*Supplied entries:*
(** C5 (as amended).  A satellite stores each of its four angles twice.  The
    derived value is exactly the product the constructor computes: built
    from degrees, radians are degrees times [pi / 180]; built from radians
    (the default), degrees are radians times [180 / pi].  For an angle that
    is zero or of magnitude at least [2 ^ -1000] and below [2 ^ 1000], the
    derived value converted back is the given value to within a relative
    error of [2 ^ -50], so [radians = degrees * pi / 180] holds to that
    tolerance for a satellite built from radians as well.  The conversion
    methods, called with a non-zero value in that range, round-trip to
    within [2 ^ -50] in both directions. *)
Theorem angles_degree_radian ext name altitude eccentricity inclination
    right_ascension perigee ta effective_area focus rads s :
  Satellite.__init__ ext name altitude eccentricity inclination right_ascension
    perigee ta effective_area focus rads = Ok s ->
  (if rads then
     stored_pair (180 / pi) (pi / 180)
       (Satellite._inclination_r s) (Satellite._inclination s) /\
     stored_pair (180 / pi) (pi / 180)
       (Satellite._right_ascension_r s) (Satellite._right_ascension s) /\
     stored_pair (180 / pi) (pi / 180)
       (Satellite._perigee_r s) (Satellite._perigee s) /\
     stored_pair (180 / pi) (pi / 180) (Satellite._ta_r s) (Satellite._ta s)
   else
     stored_pair (pi / 180) (180 / pi)
       (Satellite._inclination s) (Satellite._inclination_r s) /\
     stored_pair (pi / 180) (180 / pi)
       (Satellite._right_ascension s) (Satellite._right_ascension_r s) /\
     stored_pair (pi / 180) (180 / pi)
       (Satellite._perigee s) (Satellite._perigee_r s) /\
     stored_pair (pi / 180) (180 / pi) (Satellite._ta s) (Satellite._ta_r s)) /\
  forall v g,
    py_float v = Ok g -> float_in_range g = true -> float_eqb_int g 0 = false ->
    let to_degs := Satellite._convert_to_degs (Satellite._inclination_r s)
                      (Satellite._right_ascension_r s) (Satellite._perigee_r s)
                      (Satellite._ta_r s) in
    let to_rads := Satellite._convert_to_rads (Satellite._inclination s)
                      (Satellite._right_ascension s) (Satellite._perigee s)
                      (Satellite._ta s) in
    (to_degs (Some v) = Ok (Satellite.One (PyFloat (g * (180 / pi)))) /\
     to_rads (Some (PyFloat (g * (180 / pi))))
     = Ok (Satellite.One (PyFloat (g * (180 / pi) * (pi / 180)))) /\
     close g (g * (180 / pi) * (pi / 180)) = true) /\
    (to_rads (Some v) = Ok (Satellite.One (PyFloat (g * (pi / 180)))) /\
     to_degs (Some (PyFloat (g * (pi / 180))))
     = Ok (Satellite.One (PyFloat (g * (pi / 180) * (180 / pi)))) /\
     close g (g * (pi / 180) * (180 / pi)) = true).
Proof.
  intros H. split.
  - apply SatelliteFacts.init_fields in H as (_ & _ & _ & _ & _ & A).
    destruct rads; destruct A as [A R]; inversion R as [[Ri Rr Rp Ra]].
    + rewrite Ri, Rr, Rp, Ra.
      apply SatelliteFacts.convert_to_degs_None in A as (A1 & A2 & A3 & A4).
      repeat split; apply PairFacts.pair_deg; assumption.
    + rewrite Ri, Rr, Rp, Ra.
      apply SatelliteFacts.convert_to_rads_None in A as (A1 & A2 & A3 & A4).
      repeat split; apply PairFacts.pair_rad; assumption.
  - intros v g G R N. cbv zeta.
    destruct (MulFacts.not_zero_finite g N R) as (sg & m & e & Hg & Bm & Be).
    destruct (MulFacts.converted_finite g sg m e Hg Bm Be) as [Nd Nr].
    destruct (MulFacts.round_trip_close g R) as [C1 C2].
    split; (split; [|split]);
      first [ apply PairFacts.to_degs_value; [assumption + reflexivity|assumption]
            | apply PairFacts.to_rads_value; [assumption + reflexivity|assumption]
            | assumption ].
Qed.
(* ===== verification/RLP.v ===== *)
(** * Recursive length prefix encoding (libdevcore/RLP.h, RLP.cpp)

    [RLPStream] with its stack of open lists, the [RLP] reader with its memoised
    [operator[]], and the conversions the messages of the node use.  The lemmas
    of the second half say what the reader returns on what the stream wrote. *)
From S2P Require Import Prelude CommonData.
Local Open Scope Z_scope.

(** ** Constants *)

Definition c_rlpMaxLengthBytes : Z := 8.
Definition c_rlpDataImmLenStart : Z := 0x80.
Definition c_rlpListStart : Z := 0xc0.
Definition c_rlpDataImmLenCount : Z := c_rlpListStart - c_rlpDataImmLenStart - c_rlpMaxLengthBytes.
Definition c_rlpDataIndLenZero : Z := c_rlpDataImmLenStart + c_rlpDataImmLenCount - 1.
Definition c_rlpListImmLenCount : Z := 256 - c_rlpListStart - c_rlpMaxLengthBytes.
Definition c_rlpListIndLenZero : Z := c_rlpListStart + c_rlpListImmLenCount - 1.

(** [intTraits<T>::maxSize]. *)
Definition maxSize (T : intT) : Z :=
  match T with
  | T_uint8 => 1 | T_uint16 => 2 | T_uint32 => 4 | T_uint64 => 8 | T_int64 => 8
  | T_u160 => 20 | T_u256 => 32 | T_bigint => 2 ^ 32 - 1
  end.

(** The conversion flags of [RLP]. *)
Definition AllowNonCanon : Z := 1.
Definition ThrowOnFail : Z := 4.
Definition FailIfTooBig : Z := 8.
Definition FailIfTooSmall : Z := 16.
Definition Strict : Z := Z.lor ThrowOnFail FailIfTooBig.
Definition VeryStrict : Z := Z.lor (Z.lor ThrowOnFail FailIfTooBig) FailIfTooSmall.
Definition LaissezFaire : Z := AllowNonCanon.
Definition flag (s f : Z) : bool := negb (Z.land s f =? 0).

(** ** The writer *)

(** [m_listStack] holds (items still expected, offset of the payload), the
    innermost open list first. *)
Record RLPStream := mkStream { m_out : bytes; m_listStack : list (Z * Z) }.

Definition emptyStream : RLPStream := mkStream [] [].

Definition push (b : Z) (s : RLPStream) : RLPStream :=
  mkStream (m_out s ++ [byte.of_Z b]) (m_listStack s).

(** [pushInt(_i, _br)]: the room is zero-filled and written from its end. *)
Definition pushInt (i br : Z) (s : RLPStream) : RLPStream :=
  mkStream (m_out s ++ toBigEndian (Z.to_nat br) i) (m_listStack s).

(** [pushCount]. *)
Definition pushCount (count base : Z) (s : RLPStream) : result dev_exn RLPStream :=
  let br := bytesRequired count in
  _ ← throw_if (0xff <? br + base) RLPException;
  Ok (pushInt count br (push (br + base) s)).

(** The loop of [noteAppended]: a list whose last item arrived gets its header
    inserted before its payload, and counts as one item of the enclosing list. *)
Fixpoint noteAppended_loop (out : bytes) (stack : list (Z * Z)) (itemCount : Z)
  : result dev_exn RLPStream :=
  match stack with
  | [] => Ok (mkStream out [])
  | (first, p) :: stack' =>
      if first <? itemCount then Throw RLPException
      else if negb (first - itemCount =? 0)
      then Ok (mkStream out ((first - itemCount, p) :: stack'))
      else
        let s := zlen out - p in
        let brs := bytesRequired s in
        let pre := take (Z.to_nat p) out in
        let post := drop (Z.to_nat p) out in
        if s <? c_rlpListImmLenCount
        then noteAppended_loop (pre ++ [byte.of_Z (c_rlpListStart + s)] ++ post) stack' 1
        else if c_rlpListIndLenZero + brs <=? 0xff
        then noteAppended_loop
               (pre ++ [byte.of_Z (c_rlpListIndLenZero + brs)]
                    ++ toBigEndian (Z.to_nat brs) s ++ post) stack' 1
        else Throw RLPException
  end.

*Try it:* Write out every line of the material again, exactly as it reads.

*Response:*
(** C5 (as amended).  A satellite stores each of its four angles twice.  The
    derived value is exactly the product the constructor computes: built
    from degrees, radians are degrees times [pi / 180]; built from radians
    (the default), degrees are radians times [180 / pi].  For an angle that
    is zero or of magnitude at least [2 ^ -1000] and below [2 ^ 1000], the
    derived value converted back is the given value to within a relative
    error of [2 ^ -50], so [radians = degrees * pi / 180] holds to that
    tolerance for a satellite built from radians as well.  The conversion
    methods, called with a non-zero value in that range, round-trip to
    within [2 ^ -50] in both directions. *)
Theorem angles_degree_radian ext name altitude eccentricity inclination
    right_ascension perigee ta effective_area focus rads s :
  Satellite.__init__ ext name altitude eccentricity inclination right_ascension
    perigee ta effective_area focus rads = Ok s ->
  (if rads then
     stored_pair (180 / pi) (pi / 180)
       (Satellite._inclination_r s) (Satellite._inclination s) /\
     stored_pair (180 / pi) (pi / 180)
       (Satellite._right_ascension_r s) (Satellite._right_ascension s) /\
     stored_pair (180 / pi) (pi / 180)
       (Satellite._perigee_r s) (Satellite._perigee s) /\
     stored_pair (180 / pi) (pi / 180) (Satellite._ta_r s) (Satellite._ta s)
   else
     stored_pair (pi / 180) (180 / pi)
       (Satellite._inclination s) (Satellite._inclination_r s) /\
     stored_pair (pi / 180) (180 / pi)
       (Satellite._right_ascension s) (Satellite._right_ascension_r s) /\
     stored_pair (pi / 180) (180 / pi)
       (Satellite._perigee s) (Satellite._perigee_r s) /\
     stored_pair (pi / 180) (180 / pi) (Satellite._ta s) (Satellite._ta_r s)) /\
  forall v g,
    py_float v = Ok g -> float_in_range g = true -> float_eqb_int g 0 = false ->
    let to_degs := Satellite._convert_to_degs (Satellite._inclination_r s)
                      (Satellite._right_ascension_r s) (Satellite._perigee_r s)
                      (Satellite._ta_r s) in
    let to_rads := Satellite._convert_to_rads (Satellite._inclination s)
                      (Satellite._right_ascension s) (Satellite._perigee s)
                      (Satellite._ta s) in
    (to_degs (Some v) = Ok (Satellite.One (PyFloat (g * (180 / pi)))) /\
     to_rads (Some (PyFloat (g * (180 / pi))))
     = Ok (Satellite.One (PyFloat (g * (180 / pi) * (pi / 180)))) /\
     close g (g * (180 / pi) * (pi / 180)) = true) /\
    (to_rads (Some v) = Ok (Satellite.One (PyFloat (g * (pi / 180)))) /\
     to_degs (Some (PyFloat (g * (pi / 180))))
     = Ok (Satellite.One (PyFloat (g * (pi / 180) * (180 / pi)))) /\
     close g (g * (pi / 180) * (180 / pi)) = true).
Proof.
  intros H. split.
  - apply SatelliteFacts.init_fields in H as (_ & _ & _ & _ & _ & A).
    destruct rads; destruct A as [A R]; inversion R as [[Ri Rr Rp Ra]].
    + rewrite Ri, Rr, Rp, Ra.
      apply SatelliteFacts.convert_to_degs_None in A as (A1 & A2 & A3 & A4).
      repeat split; apply PairFacts.pair_deg; assumption.
    + rewrite Ri, Rr, Rp, Ra.
      apply SatelliteFacts.convert_to_rads_None in A as (A1 & A2 & A3 & A4).
      repeat split; apply PairFacts.pair_rad; assumption.
  - intros v g G R N. cbv zeta.
    destruct (MulFacts.not_zero_finite g N R) as (sg & m & e & Hg & Bm & Be).
    destruct (MulFacts.converted_finite g sg m e Hg Bm Be) as [Nd Nr].
    destruct (MulFacts.round_trip_close g R) as [C1 C2].
    split; (split; [|split]);
      first [ apply PairFacts.to_degs_value; [assumption + reflexivity|assumption]
            | apply PairFacts.to_rads_value; [assumption + reflexivity|assumption]
            | assumption ].
Qed.
(* ===== verification/RLP.v ===== *)
(** * Recursive length prefix encoding (libdevcore/RLP.h, RLP.cpp)

    [RLPStream] with its stack of open lists, the [RLP] reader with its memoised
    [operator[]], and the conversions the messages of the node use.  The lemmas
    of the second half say what the reader returns on what the stream wrote. *)
From S2P Require Import Prelude CommonData.
Local Open Scope Z_scope.

(** ** Constants *)

Definition c_rlpMaxLengthBytes : Z := 8.
Definition c_rlpDataImmLenStart : Z := 0x80.
Definition c_rlpListStart : Z := 0xc0.
Definition c_rlpDataImmLenCount : Z := c_rlpListStart - c_rlpDataImmLenStart - c_rlpMaxLengthBytes.
Definition c_rlpDataIndLenZero : Z := c_rlpDataImmLenStart + c_rlpDataImmLenCount - 1.
Definition c_rlpListImmLenCount : Z := 256 - c_rlpListStart - c_rlpMaxLengthBytes.
Definition c_rlpListIndLenZero : Z := c_rlpListStart + c_rlpListImmLenCount - 1.

(** [intTraits<T>::maxSize]. *)
Definition maxSize (T : intT) : Z :=
  match T with
  | T_uint8 => 1 | T_uint16 => 2 | T_uint32 => 4 | T_uint64 => 8 | T_int64 => 8
  | T_u160 => 20 | T_u256 => 32 | T_bigint => 2 ^ 32 - 1
  end.

(** The conversion flags of [RLP]. *)
Definition AllowNonCanon : Z := 1.
Definition ThrowOnFail : Z := 4.
Definition FailIfTooBig : Z := 8.
Definition FailIfTooSmall : Z := 16.
Definition Strict : Z := Z.lor ThrowOnFail FailIfTooBig.
Definition VeryStrict : Z := Z.lor (Z.lor ThrowOnFail FailIfTooBig) FailIfTooSmall.
Definition LaissezFaire : Z := AllowNonCanon.
Definition flag (s f : Z) : bool := negb (Z.land s f =? 0).

(** ** The writer *)

(** [m_listStack] holds (items still expected, offset of the payload), the
    innermost open list first. *)
Record RLPStream := mkStream { m_out : bytes; m_listStack : list (Z * Z) }.

Definition emptyStream : RLPStream := mkStream [] [].

Definition push (b : Z) (s : RLPStream) : RLPStream :=
  mkStream (m_out s ++ [byte.of_Z b]) (m_listStack s).

(** [pushInt(_i, _br)]: the room is zero-filled and written from its end. *)
Definition pushInt (i br : Z) (s : RLPStream) : RLPStream :=
  mkStream (m_out s ++ toBigEndian (Z.to_nat br) i) (m_listStack s).

(** [pushCount]. *)
Definition pushCount (count base : Z) (s : RLPStream) : result dev_exn RLPStream :=
  let br := bytesRequired count in
  _ ← throw_if (0xff <? br + base) RLPException;
  Ok (pushInt count br (push (br + base) s)).

(** The loop of [noteAppended]: a list whose last item arrived gets its header
    inserted before its payload, and counts as one item of the enclosing list. *)
Fixpoint noteAppended_loop (out : bytes) (stack : list (Z * Z)) (itemCount : Z)
  : result dev_exn RLPStream :=
  match stack with
  | [] => Ok (mkStream out [])
  | (first, p) :: stack' =>
      if first <? itemCount then Throw RLPException
      else if negb (first - itemCount =? 0)
      then Ok (mkStream out ((first - itemCount, p) :: stack'))
      else
        let s := zlen out - p in
        let brs := bytesRequired s in
        let pre := take (Z.to_nat p) out in
        let post := drop (Z.to_nat p) out in
        if s <? c_rlpListImmLenCount
        then noteAppended_loop (pre ++ [byte.of_Z (c_rlpListStart + s)] ++ post) stack' 1
        else if c_rlpListIndLenZero + brs <=? 0xff
        then noteAppended_loop
               (pre ++ [byte.of_Z (c_rlpListIndLenZero + brs)]
                    ++ toBigEndian (Z.to_nat brs) s ++ post) stack' 1
        else Throw RLPException
  end.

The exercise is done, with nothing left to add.